Izakaya Ku Plays With Fire

According to Izakaya Ku's menu, the mackerel dish would be seared tableside. But I didn't expect the waiter to show up with a hand-held flamethrower. I admit inching away in my seat a little when it whooshed on as though it were an acetylene torch. We were sitting in an all-wooden booth shrouded with noren, the traditional Japanese curtain made of loose fabric, and I imagined the whole thing becoming kindling, the entire restaurant coming down in heap of ash. But in the middle of devising an escape plan, I became mesmerized. The blue flame licked the slab of mackerel as tenderly as a lover's tongue, the oily skin sputtering and hissing. Fine spatters of grease flew like sparks, and just as the smoke began to rise, the waiter was done.

He pushed the still-fuming plate toward us and advised a dip in soy sauce was all it needed. I noted how delicate the fish was, how surgical the cuts were so that each piece came loose from the whole, as if I were taking apart an elaborate jigsaw puzzle. In the middle of each morsel was a shallow slit in which I could tuck in a dab of mustard. The welding torch may well have burned itself a permanent spot in our retinas, but so did this dish in our memories.

You needn't go more than a few blocks to know why Izakaya Ku has to resort to such theatrics. The short stretch of Brookhurst Street it calls home has been dubbed Izakaya-Dori, the street of Japanese pubs, by our own Shuji Sakai. This is a turf long ruled by Kappo Honda and Shin Sen Gumi, old giants in the izakaya trade. Izakaya Ku is barely three months young, and if the restaurant needs to distinguish itself by playing with fire, it does so knowing it already produces dishes to rival the undisputed leader, Honda Ya. Like all eateries of this type, Ku offers bites and small plates designed for snacking in between swigs of sake and sweaty bottles of Asahi while in the company of rowdy friends.

One night, the two center tables were monopolized by a boisterous Japanese party hoisting sake cups in never-ending toasts, cheering at the top of their lungs, becoming more raucous with each successive round. In between, they slurped motsunabe, a hearty camp-stove-heated stew topped with a bundle of chives and simmering with spicy miso, cabbage and rubbery, fat-rimmed beef intestines that you need to be a little tipsy to eat. Large quantities of kushiyaki were ordered, sticks of meat roasted by a smoky robata grill tended to by a squinting man standing behind a glass booth. The uninitiated will do well with a $9 sampler of five sticks randomly selected by the chef. When it arrives, it'll most likely include a skewer of chicken gizzards that bites as hard and crunchy as a rubber heel. The contrast is a stick of crumbly chicken meatball basted with a barbecue sauce and a simple, zen skewer of dark-meat chicken cooked to the point of perfect doneness and juiciness.

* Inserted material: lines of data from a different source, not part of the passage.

(* ===== verification/Floats.v ===== *)
(** * Floating point numbers and decimal output

    [float] and [double] are the IEEE formats of the Standard Library's
    [SpecFloat]; [std::fixed << std::setprecision(p)] prints the exact value
    rounded to [p] decimals, ties to even.  Includes the scaling of sizes of
    [libdev/CommonData.cpp]. *)

From Stdlib Require Import ZArith Lia Bool Ascii String Floats.SpecFloat.
From stdpp Require Import base numbers list strings.
From S2P Require Import Prelude Words Outcome CommonData.

Local Open Scope Z_scope.

Definition float := spec_float.
Definition double := spec_float.

(** Conversions from integers, and from [double] to [float]. *)
Definition float_of_Z (z : Z) : float := binary_normalize 24 128 z 0 false.
Definition double_of_Z (z : Z) : double := binary_normalize 53 1024 z 0 false.
Definition float_of_double (x : double) : float :=
  match x with
  | S754_finite s m e => binary_normalize 24 128 (if s then Zneg m else Zpos m) e s
  | _ => x
  end.

Definition fzero : float := S754_zero false.
Definition fadd : float -> float -> float := SFadd 24 128.
Definition fdiv : float -> float -> float := SFdiv 24 128.
Definition dmul : double -> double -> double := SFmul 53 1024.
Definition ddiv : double -> double -> double := SFdiv 53 1024.
Definition fgt (x y : spec_float) : bool := SFltb y x.

(** ** Decimal output *)

(** Decimal digits of a nonnegative number, most significant first. *)
Fixpoint dec_digits (fuel : nat) (n : Z) : list ascii :=
  match fuel with
  | O => []
  | S fuel =>
      (if n <? 10 then [] else dec_digits fuel (n / 10)) ++ [char_of (48 + n mod 10)]
  end.

Definition dec_list (n : Z) : list ascii := dec_digits (S (Z.to_nat (Z.log2 n))) n.

(** [std::to_string] of an integer. *)
Definition to_string (z : Z) : string :=
  text (if z <? 0 then "-"%char :: dec_list (- z) else dec_list z).

(** [num / den] rounded to an integer, ties to even; [den > 0]. *)
Definition round_even (num den : Z) : Z :=
  let q := num / den in
  let r := num mod den in
  match (2 * r) ?= den with
  | Lt => q
  | Gt => q + 1
  | Eq => if Z.even q then q else q + 1
  end.

(** The digits of [n], at least [p + 1] of them, with a point before the last [p]. *)
Definition point_digits (p : nat) (n : Z) : list ascii :=
  let l := dec_list n in
  let l := replicate (S p - length l) "0"%char ++ l in
  if (p =? 0)%nat then l
  else take (length l - p) l ++ ["."%char] ++ drop (length l - p) l.

Definition fixed_string (p : nat) (x : spec_float) : string :=
  match x with
  | S754_zero s => text ((if s then ["-"%char] else []) ++ point_digits p 0)
  | S754_infinity s => (if s then "-inf" else "inf")%string
  | S754_nan => "nan"%string
  | S754_finite s m e =>
      let scaled := Zpos m * 10 ^ Z.of_nat p in
      let n := if 0 <=? e then scaled * 2 ^ e else round_even scaled (2 ^ (- e)) in
      text ((if s then ["-"%char] else []) ++ point_digits p n)
  end.

Example fixed_string_ex :
  fixed_string 2 (ddiv (double_of_Z 31415) (double_of_Z 10000)) = "3.14"%string /\
  to_string (-120) = "-120"%string.
Proof. vm_compute. auto. Qed.

(** ** [getScaledSize] and its callers *)

(** [while (_newvalue > _divisor && i <= (_numsizes - 1))], whose number of
    iterations is at most [_numsizes]. *)
Fixpoint scale_loop (fuel : nat) (divisor : double) (newvalue : double) (i numsizes : Z)
  : double * Z :=
  match fuel with
  | O => (newvalue, i)
  | S fuel =>
      if fgt newvalue divisor && (i <=? u64 (numsizes - 1)) then
        scale_loop fuel divisor (ddiv newvalue divisor) (i + 1) numsizes
      else (newvalue, i)
  end.

(** [None] when [_sizes] is read out of bounds. *)
Definition getScaledSize (value divisor : double) (precision : nat) (sizes : list string)
    (add_suffix : bool) : option string :=
  let numsizes := Z.of_nat (length sizes) in
  let '(newvalue, i) := scale_loop (S (length sizes)) divisor value 0 numsizes in
  let ret := fixed_string precision newvalue in
  if add_suffix then
    s ← array_get sizes i; Some (ret +:+ " " +:+ s)%string
  else Some ret.

Definition hash_suffixes : list string := ["h"; "Kh"; "Mh"; "Gh"; "Th"; "Ph"]%string.
Definition memory_suffixes : list string := ["B"; "KB"; "MB"; "GB"]%string.

Definition getFormattedHashes (hr : double) (suffix : bool) (precision : nat) : option string :=
  getScaledSize hr (double_of_Z 1000) precision hash_suffixes suffix.

Definition getFormattedMemory (mem : double) (suffix : bool) (precision : nat) : option string :=
  getScaledSize mem (double_of_Z 1024) precision memory_suffixes suffix.

(** [TelemetryType::strvec]: the magnitude of the farm's hash rate, whose suffix
    is then looked up in the same six suffixes. *)
Fixpoint magnitude_loop (fuel : nat) (hr : float) (magnitude : Z) : float * Z :=
  match fuel with
  | O => (hr, magnitude)
  | S fuel =>
      if fgt hr (float_of_Z 1000) && (magnitude <=? 5) then
        magnitude_loop fuel (fdiv hr (float_of_Z 1000)) (magnitude + 1)
      else (hr, magnitude)
  end.

Definition farm_speed (hashrate : float) : option string :=
  let '(hr, magnitude) := magnitude_loop 7 hashrate 0 in
  s ← array_get hash_suffixes magnitude; Some (fixed_string 2 hr +:+ " " +:+ s)%string.

Lemma scale_loop_bound fuel divisor v i n :
  0 <= i <= n -> 0 < n < 2 ^ 64 -> (Z.to_nat (n - i) < fuel)%nat ->
  0 <= (scale_loop fuel divisor v i n).2 <= n /\
  (fgt (scale_loop fuel divisor v i n).1 divisor = true -> (scale_loop fuel divisor v i n).2 = n).
Proof.
  revert v i. induction fuel as [|fuel IH]; intros v i Hi Hn Hf; [lia|]. cbn [scale_loop].
  rewrite (wrap_id 64) by (unfold in_word; lia).
  destruct (fgt v divisor) eqn:Hgt; cbn [andb]; [|simpl; split; [lia|congruence]].
  destruct (Z.leb_spec i (n - 1)); [apply IH; lia|]. simpl. split; [lia|]. intros _. lia.
Qed.

(** [getScaledSize] stops after at most [_numsizes] divisions; its index is
    within the table of suffixes or one past its end, and exactly in the latter
    case the suffix is read out of bounds, as for 10^21 hashes per second. *)
Theorem getScaledSize_index (value divisor : double) (precision : nat) (sizes : list string) :
  0 < Z.of_nat (length sizes) < 2 ^ 64 ->
  let '(v, i) := scale_loop (S (length sizes)) divisor value 0 (Z.of_nat (length sizes)) in
  0 <= i <= Z.of_nat (length sizes) /\
  (getScaledSize value divisor precision sizes true = None <-> i = Z.of_nat (length sizes)) /\
  getFormattedHashes (double_of_Z (10 ^ 21)) true 2 = None.
Proof.
  intros Hn. destruct (scale_loop (S (length sizes)) divisor value 0 (Z.of_nat (length sizes)))
    as [v i] eqn:Hs.
  pose proof (scale_loop_bound (S (length sizes)) divisor value 0 (Z.of_nat (length sizes))) as Hb.
  rewrite Hs in Hb. cbn [fst snd] in Hb. destruct Hb as [Hb _]; [lia|lia|lia|].
  split; [done|]. split; [|vm_compute; reflexivity].
  unfold getScaledSize. rewrite Hs. unfold array_get. destruct (Z.leb_spec 0 i); [|lia].
  destruct (sizes !! Z.to_nat i) as [s|] eqn:Hl; cbn [mbind option_bind].
  - apply lookup_lt_Some in Hl. split; [done|lia].
  - apply lookup_ge_None in Hl. split; [lia|done].
Qed.

Lemma getScaledSize_index_witness :
  getScaledSize (double_of_Z 2048) (double_of_Z 1024) 2 memory_suffixes true = Some "2.00 KB"%string /\
  0 <= (scale_loop 5 (double_of_Z 1024) (double_of_Z 2048) 0 4).2 <= 4.
Proof.
  split; [vm_compute; reflexivity|].
  pose proof (getScaledSize_index (double_of_Z 2048) (double_of_Z 1024) 2 memory_suffixes) as H.
  change (Z.of_nat (length memory_suffixes)) with 4 in H.
  change (S (length memory_suffixes)) with 5%nat in H. specialize (H ltac:(lia)).
  destruct (scale_loop 5 (double_of_Z 1024) (double_of_Z 2048) 0 4) as [v i]. exact (proj1 H).
Defined.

Along with oddities such as a curry-flavored chicken gratin, Izakaya Ku's menu has more deep-fried foods than the OC Fair's Chicken Charlie. Heck, I found sweet-potato fries in the strange-but-good dessert of green tea ice cream with sour cream. But the best such product has to be “Renkon,” in which ground chicken mousse is sandwiched between taro root slices, the whole thing battered and fried in an homage to the Monte Cristo. When you tire of that, there's an excellent tofu caprese, which features a mozzarella-flavored bean curd lying atop tomato slices in a puddle of olive oil and crowned with a dollop of pesto. Take this one over the house-made plain tofu, which was boring despite three dipping sauces.

Whatever you do, don't fall into the trap of ordering the dinner combinations that seem to be remnants from Funashin, the restaurant that preceded it. For what amounts to double the price of the standalone entrée, all you get as extras are a bowl of rice, a puny salad and miso soup. There's a list with the usual rolls—including caterpillar, spider and California—but you're much better off getting the hamachi carpaccio, thick slabs of silken raw fish adorned with bits of raw garlic and micro-diced jalapeños steeped in extra-virgin olive oil.

And just when you thought Izakaya Ku was done with the pyrotechnics, there's bagna cauda, an Italian version of fondue. Skewered raw vegetables are arranged as though they are a flower bouquet around a dipping sauce made of anchovies, cream and garlic that's heated by a votive candle. Come to Izakaya Ku soon—before the fire department does.

 

This review appeared in print as “Playing With Fire: Izakaya Ku resorts to pyrotechnics in a crowded market of Japanese pubs in Fountain Valley.”